▸ WORK REQUIRED
Return the listing in full. Keep each line exactly as it is.

▸ RECORD EXCERPTS
(* ===== verification/ElligatorFacts.v ===== *)
(** Square roots and Elligator: the assertions of fe_sqrt.c and ge_montx_to_p3.c hold on
    what elligator.c gives them, and [hash_to_point] always answers 8 times a point of
    the curve. *)

From Stdlib Require Import Field.
From S2P Require Import Prelude Primes Buffers Crypto Limbs Scalar Donna DonnaField DonnaLadder DonnaBytes Fe FeField FeBytes Ge GeTables GeScalar Sha512 Sha512Facts Xeddsa Edwards Field25519 GeFacts EncodeFacts.

Section algebra.
  Context {F : Type} {K : Field F}.
  Add Field field_algebra : field_laws.
  #[local] Open Scope F_scope.

Definition mont_rhs (A u : F) : F := u * (u * u + A * u + 1).

(** The two candidates of Elligator differ by a nonsquare times a square. *)
Lemma elligator_candidates (A r w : F) : w = (1 + 1) * (r * r) + 1 -> w <> 0 ->
  let x := - (f_inv w * A) in mont_rhs A (- (x + A)) = (1 + 1) * (r * r) * mont_rhs A x.
Proof.
  intros Ew Hw. cbv zeta. assert ((1 + 1) * (r * r) = w - 1) as -> by (rewrite Ew; ring). unfold mont_rhs. field. done.
Qed.

(** The map from [v ^ 2 = u (u ^ 2 + A u + 1)] to the Edwards curve, with
    [s ^ 2 = -(A + 2)] and [d (A + 2) = -(A - 2)]. *)
Lemma montgomery_to_edwards (A s d u v : F) : s * s = - (A + (1 + 1)) -> d * (A + (1 + 1)) = - (A - (1 + 1)) ->
  v * v = mont_rhs A u -> v <> 0 -> u + 1 <> 0 ->
  let x := u * s * f_inv v in let y := (u - 1) * f_inv (u + 1) in
  - (x * x) + y * y = 1 + d * (x * x * (y * y)).
Proof.
  intros Es Ed Ev Hv Hu. cbv zeta. apply (f_mul_cancel (v * v * ((u + 1) * (u + 1)))); [by repeat apply f_mul_nonzero|].
  transitivity (- (u * u * (s * s)) * ((u + 1) * (u + 1)) + (u - 1) * (u - 1) * (v * v)); [field; done|].
  transitivity (v * v * ((u + 1) * (u + 1)) + d * (u * u * (s * s)) * ((u - 1) * (u - 1))); [|field; done].
  rewrite Es, Ev. transitivity (mont_rhs A u * ((u + 1) * (u + 1)) - (d * (A + (1 + 1))) * (u * u) * ((u - 1) * (u - 1))); [|ring].
  rewrite Ed. unfold mont_rhs. ring.
Qed.
(** A root of [u ^ 2 + A u + 1] would make [d] a square. *)
Lemma quadratic_root (A d i u : F) : i * i = - (1) -> d * (A + (1 + 1)) = - (A - (1 + 1)) -> A + (1 + 1) <> 0 ->
  u * u + A * u + 1 = 0 -> exists x, x * x = d.
Proof.
  intros Hi Hd Hc H. assert (i <> 0) as Hi0.
  { intros ->. assert ((1 : F) = 0) as E by (transitivity (- (0 * 0) : F); [rewrite Hi; ring|ring]). revert E. apply (F_1_neq_0 field_laws). }
  exists (((1 + 1) * u + A) / (i * (A + (1 + 1)))).
  apply (f_mul_cancel (i * i * ((A + (1 + 1)) * (A + (1 + 1))))); [by repeat apply f_mul_nonzero|].
  transitivity (((1 + 1) * u + A) * ((1 + 1) * u + A)); [field; done|].
  transitivity ((1 + 1) * (1 + 1) * (u * u + A * u + 1) + (A - (1 + 1)) * (A + (1 + 1))); [ring|]. rewrite H, Hi.
  transitivity (- (A + (1 + 1)) * (d * (A + (1 + 1)))); [rewrite Hd; ring|ring].
Qed.
End algebra.

Add Field field_elligator : (field_laws (F := F25519)).
#[local] Open Scope F_scope.

(* ------------------------------------------------------------------ *)
(** ** The Legendre symbol *)

Definition chi (f : F25519) : F25519 := fpow f ((p25519 - 1) / 2).

Lemma half_pos : (0 < (p25519 - 1) / 2)%Z.
Proof. done. Qed.
Lemma chi_0 : chi 0 = 0.
Proof. exact (fpow_0_l _ half_pos). Qed.
Lemma chi_mul f g : chi (f * g) = chi f * chi g.
Proof. exact (fpow_mul_l f g _ (Z.lt_le_incl _ _ half_pos)). Qed.
Lemma chi_cases f : chi f = 0 /\ f = 0 \/ chi f = 1 \/ chi f = - (1).
Proof. destruct (decide (f = 0)) as [->|Hf]; [left; by rewrite chi_0|right; exact (fpow_half f Hf)]. Qed.
Lemma chi_square f : chi (f * f) = 0 \/ chi (f * f) = 1.
Proof.
  rewrite chi_mul. destruct (chi_cases f) as [[-> _]|[-> | ->]]; [left|right..]; ring.
Qed.
Lemma chi_2 : chi (1 + 1) = - (1).
Proof.
  Transparent fpow. unfold chi, fpow. Opaque fpow. rewrite <- inj_1, <- inj_add, <- inj_opp, res_inj. apply inj_eq. unfold feq. rewrite <- (pow_mod_spec (1 + 1 mod p25519)%Z).
  vm_compute. reflexivity.
Qed.

Lemma one_minus_one : (1 : F25519) <> - (1).
Proof.
  intros E. apply (two_nonzero (F := F25519)). rewrite E at 1. ring.
Qed.

(** [f ^ ((p - 5) / 8 * 4 + 2)] *)
Lemma legendre_steps k x f : (k <= 330)%Z -> fe_is k x f ->
  fe_is 101 (fe_mul (fe_mul (fe_sq (fe_sq (fe_pow22523 x))) x) x) (chi f).
Proof.
  intros Hk Hx. pose proof (fe_pow22523_is k x f Hk Hx) as He.
  pose proof (fe_sq_is 101 _ _ ltac:(done) (fe_sq_is 101 _ _ ltac:(done) He)) as H4.
  eapply fe_is_eq; [exact (fe_mul_is 101 k _ _ _ _ ltac:(done) Hk (fe_mul_is 101 k _ _ _ _ ltac:(done) Hk H4 Hx) Hx)|].
  unfold chi. change ((p25519 - 1) / 2)%Z with (2 ^ 252 - 3 + (2 ^ 252 - 3) + (2 ^ 252 - 3 + (2 ^ 252 - 3)) + 1 + 1)%Z.
  rewrite !fpow_add, !fpow_1_r by done. done.
Qed.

▸ SOLUTION FOR THIS PROBLEM
(* ===== verification/ElligatorFacts.v ===== *)
(** Square roots and Elligator: the assertions of fe_sqrt.c and ge_montx_to_p3.c hold on
    what elligator.c gives them, and [hash_to_point] always answers 8 times a point of
    the curve. *)

From Stdlib Require Import Field.
From S2P Require Import Prelude Primes Buffers Crypto Limbs Scalar Donna DonnaField DonnaLadder DonnaBytes Fe FeField FeBytes Ge GeTables GeScalar Sha512 Sha512Facts Xeddsa Edwards Field25519 GeFacts EncodeFacts.

Section algebra.
  Context {F : Type} {K : Field F}.
  Add Field field_algebra : field_laws.
  #[local] Open Scope F_scope.

Definition mont_rhs (A u : F) : F := u * (u * u + A * u + 1).

(** The two candidates of Elligator differ by a nonsquare times a square. *)
Lemma elligator_candidates (A r w : F) : w = (1 + 1) * (r * r) + 1 -> w <> 0 ->
  let x := - (f_inv w * A) in mont_rhs A (- (x + A)) = (1 + 1) * (r * r) * mont_rhs A x.
Proof.
  intros Ew Hw. cbv zeta. assert ((1 + 1) * (r * r) = w - 1) as -> by (rewrite Ew; ring). unfold mont_rhs. field. done.
Qed.

(** The map from [v ^ 2 = u (u ^ 2 + A u + 1)] to the Edwards curve, with
    [s ^ 2 = -(A + 2)] and [d (A + 2) = -(A - 2)]. *)
Lemma montgomery_to_edwards (A s d u v : F) : s * s = - (A + (1 + 1)) -> d * (A + (1 + 1)) = - (A - (1 + 1)) ->
  v * v = mont_rhs A u -> v <> 0 -> u + 1 <> 0 ->
  let x := u * s * f_inv v in let y := (u - 1) * f_inv (u + 1) in
  - (x * x) + y * y = 1 + d * (x * x * (y * y)).
Proof.
  intros Es Ed Ev Hv Hu. cbv zeta. apply (f_mul_cancel (v * v * ((u + 1) * (u + 1)))); [by repeat apply f_mul_nonzero|].
  transitivity (- (u * u * (s * s)) * ((u + 1) * (u + 1)) + (u - 1) * (u - 1) * (v * v)); [field; done|].
  transitivity (v * v * ((u + 1) * (u + 1)) + d * (u * u * (s * s)) * ((u - 1) * (u - 1))); [|field; done].
  rewrite Es, Ev. transitivity (mont_rhs A u * ((u + 1) * (u + 1)) - (d * (A + (1 + 1))) * (u * u) * ((u - 1) * (u - 1))); [|ring].
  rewrite Ed. unfold mont_rhs. ring.
Qed.
(** A root of [u ^ 2 + A u + 1] would make [d] a square. *)
Lemma quadratic_root (A d i u : F) : i * i = - (1) -> d * (A + (1 + 1)) = - (A - (1 + 1)) -> A + (1 + 1) <> 0 ->
  u * u + A * u + 1 = 0 -> exists x, x * x = d.
Proof.
  intros Hi Hd Hc H. assert (i <> 0) as Hi0.
  { intros ->. assert ((1 : F) = 0) as E by (transitivity (- (0 * 0) : F); [rewrite Hi; ring|ring]). revert E. apply (F_1_neq_0 field_laws). }
  exists (((1 + 1) * u + A) / (i * (A + (1 + 1)))).
  apply (f_mul_cancel (i * i * ((A + (1 + 1)) * (A + (1 + 1))))); [by repeat apply f_mul_nonzero|].
  transitivity (((1 + 1) * u + A) * ((1 + 1) * u + A)); [field; done|].
  transitivity ((1 + 1) * (1 + 1) * (u * u + A * u + 1) + (A - (1 + 1)) * (A + (1 + 1))); [ring|]. rewrite H, Hi.
  transitivity (- (A + (1 + 1)) * (d * (A + (1 + 1)))); [rewrite Hd; ring|ring].
Qed.
End algebra.

Add Field field_elligator : (field_laws (F := F25519)).
#[local] Open Scope F_scope.

(* ------------------------------------------------------------------ *)
(** ** The Legendre symbol *)

Definition chi (f : F25519) : F25519 := fpow f ((p25519 - 1) / 2).

Lemma half_pos : (0 < (p25519 - 1) / 2)%Z.
Proof. done. Qed.
Lemma chi_0 : chi 0 = 0.
Proof. exact (fpow_0_l _ half_pos). Qed.
Lemma chi_mul f g : chi (f * g) = chi f * chi g.
Proof. exact (fpow_mul_l f g _ (Z.lt_le_incl _ _ half_pos)). Qed.
Lemma chi_cases f : chi f = 0 /\ f = 0 \/ chi f = 1 \/ chi f = - (1).
Proof. destruct (decide (f = 0)) as [->|Hf]; [left; by rewrite chi_0|right; exact (fpow_half f Hf)]. Qed.
Lemma chi_square f : chi (f * f) = 0 \/ chi (f * f) = 1.
Proof.
  rewrite chi_mul. destruct (chi_cases f) as [[-> _]|[-> | ->]]; [left|right..]; ring.
Qed.
Lemma chi_2 : chi (1 + 1) = - (1).
Proof.
  Transparent fpow. unfold chi, fpow. Opaque fpow. rewrite <- inj_1, <- inj_add, <- inj_opp, res_inj. apply inj_eq. unfold feq. rewrite <- (pow_mod_spec (1 + 1 mod p25519)%Z).
  vm_compute. reflexivity.
Qed.

Lemma one_minus_one : (1 : F25519) <> - (1).
Proof.
  intros E. apply (two_nonzero (F := F25519)). rewrite E at 1. ring.
Qed.

(** [f ^ ((p - 5) / 8 * 4 + 2)] *)
Lemma legendre_steps k x f : (k <= 330)%Z -> fe_is k x f ->
  fe_is 101 (fe_mul (fe_mul (fe_sq (fe_sq (fe_pow22523 x))) x) x) (chi f).
Proof.
  intros Hk Hx. pose proof (fe_pow22523_is k x f Hk Hx) as He.
  pose proof (fe_sq_is 101 _ _ ltac:(done) (fe_sq_is 101 _ _ ltac:(done) He)) as H4.
  eapply fe_is_eq; [exact (fe_mul_is 101 k _ _ _ _ ltac:(done) Hk (fe_mul_is 101 k _ _ _ _ ltac:(done) Hk H4 Hx) Hx)|].
  unfold chi. change ((p25519 - 1) / 2)%Z with (2 ^ 252 - 3 + (2 ^ 252 - 3) + (2 ^ 252 - 3 + (2 ^ 252 - 3)) + 1 + 1)%Z.
  rewrite !fpow_add, !fpow_1_r by done. done.
Qed.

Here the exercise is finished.